■ Work order
Begin at the line containing "Definition routingJSONSchemaWithTools : string" in the data below and go on through the line containing "Section route.", repeating each line exactly; include both ends and no other line.

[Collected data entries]

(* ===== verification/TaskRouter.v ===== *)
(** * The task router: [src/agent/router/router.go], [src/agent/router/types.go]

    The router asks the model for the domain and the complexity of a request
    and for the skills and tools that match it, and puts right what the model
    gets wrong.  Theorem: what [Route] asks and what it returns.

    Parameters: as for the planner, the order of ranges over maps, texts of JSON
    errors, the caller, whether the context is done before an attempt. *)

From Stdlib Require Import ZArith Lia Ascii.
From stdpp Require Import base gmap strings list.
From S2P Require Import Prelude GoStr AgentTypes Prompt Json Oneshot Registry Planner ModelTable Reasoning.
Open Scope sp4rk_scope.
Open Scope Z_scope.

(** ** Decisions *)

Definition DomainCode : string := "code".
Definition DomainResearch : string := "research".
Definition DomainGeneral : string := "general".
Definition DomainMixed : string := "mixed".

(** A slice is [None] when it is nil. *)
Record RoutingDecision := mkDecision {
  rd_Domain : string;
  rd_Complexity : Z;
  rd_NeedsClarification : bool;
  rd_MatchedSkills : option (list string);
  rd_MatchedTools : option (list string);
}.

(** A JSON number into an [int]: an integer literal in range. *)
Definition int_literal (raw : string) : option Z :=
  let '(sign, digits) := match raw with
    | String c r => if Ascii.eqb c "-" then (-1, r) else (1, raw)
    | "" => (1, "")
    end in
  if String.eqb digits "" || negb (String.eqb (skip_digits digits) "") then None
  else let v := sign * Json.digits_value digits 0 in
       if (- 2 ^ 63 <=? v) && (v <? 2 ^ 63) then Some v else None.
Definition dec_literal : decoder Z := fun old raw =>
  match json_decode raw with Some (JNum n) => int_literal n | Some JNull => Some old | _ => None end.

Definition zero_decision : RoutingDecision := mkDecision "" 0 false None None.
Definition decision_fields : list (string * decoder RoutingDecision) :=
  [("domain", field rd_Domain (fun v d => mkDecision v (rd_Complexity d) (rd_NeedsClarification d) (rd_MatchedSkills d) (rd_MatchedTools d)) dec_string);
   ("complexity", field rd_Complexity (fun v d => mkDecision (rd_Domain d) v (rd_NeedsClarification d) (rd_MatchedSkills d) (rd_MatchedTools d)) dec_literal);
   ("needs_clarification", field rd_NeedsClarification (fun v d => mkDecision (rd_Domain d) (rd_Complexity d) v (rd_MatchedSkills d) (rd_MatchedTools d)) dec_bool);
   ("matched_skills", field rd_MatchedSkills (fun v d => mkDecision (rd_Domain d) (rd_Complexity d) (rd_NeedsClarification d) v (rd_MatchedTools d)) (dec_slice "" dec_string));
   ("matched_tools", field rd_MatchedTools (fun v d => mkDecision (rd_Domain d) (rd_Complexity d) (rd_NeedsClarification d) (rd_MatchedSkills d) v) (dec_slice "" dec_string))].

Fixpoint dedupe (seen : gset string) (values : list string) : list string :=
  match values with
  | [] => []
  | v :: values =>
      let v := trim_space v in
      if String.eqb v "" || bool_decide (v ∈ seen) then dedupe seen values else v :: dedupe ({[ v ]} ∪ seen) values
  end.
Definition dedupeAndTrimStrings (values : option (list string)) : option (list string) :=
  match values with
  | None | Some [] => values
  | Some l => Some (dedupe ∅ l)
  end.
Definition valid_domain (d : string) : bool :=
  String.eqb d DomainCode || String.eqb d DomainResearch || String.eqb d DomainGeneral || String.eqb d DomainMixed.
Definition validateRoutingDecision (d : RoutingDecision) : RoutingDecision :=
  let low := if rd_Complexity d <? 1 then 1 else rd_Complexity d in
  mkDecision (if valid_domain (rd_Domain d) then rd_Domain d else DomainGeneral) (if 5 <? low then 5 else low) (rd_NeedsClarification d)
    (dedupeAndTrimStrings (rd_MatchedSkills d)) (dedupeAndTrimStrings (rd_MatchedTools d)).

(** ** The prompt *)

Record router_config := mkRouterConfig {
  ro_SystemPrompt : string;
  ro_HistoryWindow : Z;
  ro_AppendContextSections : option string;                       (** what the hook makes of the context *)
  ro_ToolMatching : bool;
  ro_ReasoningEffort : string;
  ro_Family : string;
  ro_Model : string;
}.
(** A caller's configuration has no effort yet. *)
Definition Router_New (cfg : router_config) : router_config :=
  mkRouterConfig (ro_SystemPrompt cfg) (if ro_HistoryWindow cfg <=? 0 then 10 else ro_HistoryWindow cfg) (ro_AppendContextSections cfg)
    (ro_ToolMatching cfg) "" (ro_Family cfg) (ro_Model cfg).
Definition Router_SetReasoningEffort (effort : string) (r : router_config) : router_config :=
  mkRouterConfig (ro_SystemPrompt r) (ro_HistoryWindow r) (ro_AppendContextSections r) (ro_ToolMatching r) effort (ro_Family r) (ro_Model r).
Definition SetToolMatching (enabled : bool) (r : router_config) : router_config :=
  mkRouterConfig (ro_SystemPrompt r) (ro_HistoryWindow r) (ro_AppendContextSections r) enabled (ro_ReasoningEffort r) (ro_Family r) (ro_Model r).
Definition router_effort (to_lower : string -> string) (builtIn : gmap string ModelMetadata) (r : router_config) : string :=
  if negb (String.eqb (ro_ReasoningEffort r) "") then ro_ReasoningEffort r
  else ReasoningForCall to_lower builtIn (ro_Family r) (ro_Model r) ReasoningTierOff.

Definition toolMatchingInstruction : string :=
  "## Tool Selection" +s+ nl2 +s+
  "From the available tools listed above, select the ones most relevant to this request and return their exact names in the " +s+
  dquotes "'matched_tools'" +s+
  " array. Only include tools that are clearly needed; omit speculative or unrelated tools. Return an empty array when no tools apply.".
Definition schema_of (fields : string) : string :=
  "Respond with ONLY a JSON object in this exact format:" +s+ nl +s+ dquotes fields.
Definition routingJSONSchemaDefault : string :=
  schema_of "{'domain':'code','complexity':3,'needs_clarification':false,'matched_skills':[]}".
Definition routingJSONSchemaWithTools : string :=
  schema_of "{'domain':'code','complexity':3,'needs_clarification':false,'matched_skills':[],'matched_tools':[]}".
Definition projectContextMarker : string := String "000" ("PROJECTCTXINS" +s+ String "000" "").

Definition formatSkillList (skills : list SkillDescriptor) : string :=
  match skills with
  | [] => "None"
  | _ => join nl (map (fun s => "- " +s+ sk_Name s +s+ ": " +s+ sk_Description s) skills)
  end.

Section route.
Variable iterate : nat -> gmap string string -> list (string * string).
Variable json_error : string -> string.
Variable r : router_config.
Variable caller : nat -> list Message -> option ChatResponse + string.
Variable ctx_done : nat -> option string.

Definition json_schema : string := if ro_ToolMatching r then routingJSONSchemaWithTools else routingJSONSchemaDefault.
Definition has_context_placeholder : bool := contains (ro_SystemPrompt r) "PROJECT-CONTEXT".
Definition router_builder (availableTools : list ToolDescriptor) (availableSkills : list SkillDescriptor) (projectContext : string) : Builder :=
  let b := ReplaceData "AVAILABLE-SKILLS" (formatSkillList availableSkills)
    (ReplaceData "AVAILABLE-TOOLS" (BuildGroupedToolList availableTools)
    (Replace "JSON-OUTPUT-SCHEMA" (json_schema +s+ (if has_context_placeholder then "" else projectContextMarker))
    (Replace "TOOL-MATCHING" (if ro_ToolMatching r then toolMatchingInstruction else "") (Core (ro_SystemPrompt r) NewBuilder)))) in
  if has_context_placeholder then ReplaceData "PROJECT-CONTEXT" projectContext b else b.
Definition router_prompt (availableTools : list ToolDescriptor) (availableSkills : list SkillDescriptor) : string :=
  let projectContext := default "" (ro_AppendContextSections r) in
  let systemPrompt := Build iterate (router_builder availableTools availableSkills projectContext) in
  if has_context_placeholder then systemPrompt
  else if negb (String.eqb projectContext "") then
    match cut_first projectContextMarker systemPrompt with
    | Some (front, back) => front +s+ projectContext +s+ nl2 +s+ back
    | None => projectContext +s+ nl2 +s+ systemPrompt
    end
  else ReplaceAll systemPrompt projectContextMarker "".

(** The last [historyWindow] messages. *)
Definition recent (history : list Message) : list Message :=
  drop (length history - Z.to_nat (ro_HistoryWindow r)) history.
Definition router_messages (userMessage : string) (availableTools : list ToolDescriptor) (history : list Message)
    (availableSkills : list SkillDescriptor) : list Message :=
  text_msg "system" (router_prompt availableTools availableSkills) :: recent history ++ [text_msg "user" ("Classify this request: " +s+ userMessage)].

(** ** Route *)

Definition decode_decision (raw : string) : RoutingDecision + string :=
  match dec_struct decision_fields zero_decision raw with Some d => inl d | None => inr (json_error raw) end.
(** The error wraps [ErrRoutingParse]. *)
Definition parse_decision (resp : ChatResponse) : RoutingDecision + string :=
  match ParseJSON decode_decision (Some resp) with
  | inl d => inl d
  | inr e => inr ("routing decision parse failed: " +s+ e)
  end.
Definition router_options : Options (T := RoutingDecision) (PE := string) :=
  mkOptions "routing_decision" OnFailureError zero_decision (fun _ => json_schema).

...

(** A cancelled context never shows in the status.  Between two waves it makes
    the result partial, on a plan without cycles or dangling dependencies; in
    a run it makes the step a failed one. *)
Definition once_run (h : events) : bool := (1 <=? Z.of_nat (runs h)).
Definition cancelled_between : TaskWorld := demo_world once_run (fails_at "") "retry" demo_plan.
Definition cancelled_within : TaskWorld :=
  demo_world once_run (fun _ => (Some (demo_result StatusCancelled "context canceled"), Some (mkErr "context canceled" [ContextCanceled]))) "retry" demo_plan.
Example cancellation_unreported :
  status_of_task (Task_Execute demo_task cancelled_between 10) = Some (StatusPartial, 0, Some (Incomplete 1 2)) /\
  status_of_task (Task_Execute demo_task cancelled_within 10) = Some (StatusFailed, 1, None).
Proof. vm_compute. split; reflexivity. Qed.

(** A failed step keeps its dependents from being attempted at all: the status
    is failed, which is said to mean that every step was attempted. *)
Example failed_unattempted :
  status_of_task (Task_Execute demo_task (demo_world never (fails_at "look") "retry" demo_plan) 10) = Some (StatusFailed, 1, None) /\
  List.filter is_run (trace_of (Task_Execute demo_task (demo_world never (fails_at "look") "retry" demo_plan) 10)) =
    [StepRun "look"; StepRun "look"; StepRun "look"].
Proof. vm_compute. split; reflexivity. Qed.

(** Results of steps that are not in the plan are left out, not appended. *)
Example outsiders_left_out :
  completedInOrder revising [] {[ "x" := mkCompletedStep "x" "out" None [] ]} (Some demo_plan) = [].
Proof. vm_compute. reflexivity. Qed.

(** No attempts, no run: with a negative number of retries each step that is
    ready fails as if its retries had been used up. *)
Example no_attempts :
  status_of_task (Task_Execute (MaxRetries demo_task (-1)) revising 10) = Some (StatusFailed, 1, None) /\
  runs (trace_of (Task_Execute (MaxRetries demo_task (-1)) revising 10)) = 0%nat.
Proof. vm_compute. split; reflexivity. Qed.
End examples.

* * *

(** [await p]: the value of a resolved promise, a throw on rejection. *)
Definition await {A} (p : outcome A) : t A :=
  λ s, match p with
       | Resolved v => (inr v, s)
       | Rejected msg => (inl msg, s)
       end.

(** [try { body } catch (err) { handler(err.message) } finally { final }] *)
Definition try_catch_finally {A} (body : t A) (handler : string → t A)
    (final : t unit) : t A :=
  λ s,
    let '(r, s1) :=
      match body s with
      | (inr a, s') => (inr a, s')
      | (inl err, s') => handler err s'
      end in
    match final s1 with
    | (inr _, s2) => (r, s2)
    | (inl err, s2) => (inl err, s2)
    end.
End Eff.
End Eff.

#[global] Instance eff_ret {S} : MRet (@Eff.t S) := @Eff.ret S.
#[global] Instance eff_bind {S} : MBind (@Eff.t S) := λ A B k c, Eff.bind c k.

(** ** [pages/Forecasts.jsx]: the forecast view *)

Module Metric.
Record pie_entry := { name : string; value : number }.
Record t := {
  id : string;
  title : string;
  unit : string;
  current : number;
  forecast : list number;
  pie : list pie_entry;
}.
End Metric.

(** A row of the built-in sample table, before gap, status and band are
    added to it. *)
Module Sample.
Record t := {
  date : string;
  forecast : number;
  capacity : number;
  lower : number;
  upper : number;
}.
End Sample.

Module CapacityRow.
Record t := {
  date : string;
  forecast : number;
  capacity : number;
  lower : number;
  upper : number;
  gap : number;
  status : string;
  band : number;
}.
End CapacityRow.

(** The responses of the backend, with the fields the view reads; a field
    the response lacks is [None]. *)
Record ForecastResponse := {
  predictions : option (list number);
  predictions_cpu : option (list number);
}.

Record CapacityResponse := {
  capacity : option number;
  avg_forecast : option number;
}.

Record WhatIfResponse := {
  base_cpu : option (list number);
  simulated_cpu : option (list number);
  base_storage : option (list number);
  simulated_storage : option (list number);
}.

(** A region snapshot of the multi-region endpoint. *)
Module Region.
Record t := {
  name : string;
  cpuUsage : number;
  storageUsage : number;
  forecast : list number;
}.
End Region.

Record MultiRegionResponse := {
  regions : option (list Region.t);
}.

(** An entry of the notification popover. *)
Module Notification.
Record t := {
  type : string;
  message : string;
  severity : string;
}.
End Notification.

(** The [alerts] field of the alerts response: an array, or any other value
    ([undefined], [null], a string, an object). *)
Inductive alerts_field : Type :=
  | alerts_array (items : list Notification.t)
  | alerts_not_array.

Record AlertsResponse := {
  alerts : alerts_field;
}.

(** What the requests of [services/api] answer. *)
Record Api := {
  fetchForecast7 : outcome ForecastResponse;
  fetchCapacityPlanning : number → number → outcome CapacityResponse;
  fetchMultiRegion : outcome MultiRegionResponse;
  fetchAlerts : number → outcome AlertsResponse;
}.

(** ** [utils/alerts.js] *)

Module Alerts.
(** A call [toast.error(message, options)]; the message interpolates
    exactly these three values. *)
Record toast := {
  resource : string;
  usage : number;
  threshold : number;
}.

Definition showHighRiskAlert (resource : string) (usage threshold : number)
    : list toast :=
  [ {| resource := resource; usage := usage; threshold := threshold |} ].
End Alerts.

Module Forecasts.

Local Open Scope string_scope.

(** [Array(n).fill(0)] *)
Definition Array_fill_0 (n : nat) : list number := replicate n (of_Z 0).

■ Task output
Definition routingJSONSchemaWithTools : string :=
  schema_of "{'domain':'code','complexity':3,'needs_clarification':false,'matched_skills':[],'matched_tools':[]}".
Definition projectContextMarker : string := String "000" ("PROJECTCTXINS" +s+ String "000" "").

Definition formatSkillList (skills : list SkillDescriptor) : string :=
  match skills with
  | [] => "None"
  | _ => join nl (map (fun s => "- " +s+ sk_Name s +s+ ": " +s+ sk_Description s) skills)
  end.

Section route.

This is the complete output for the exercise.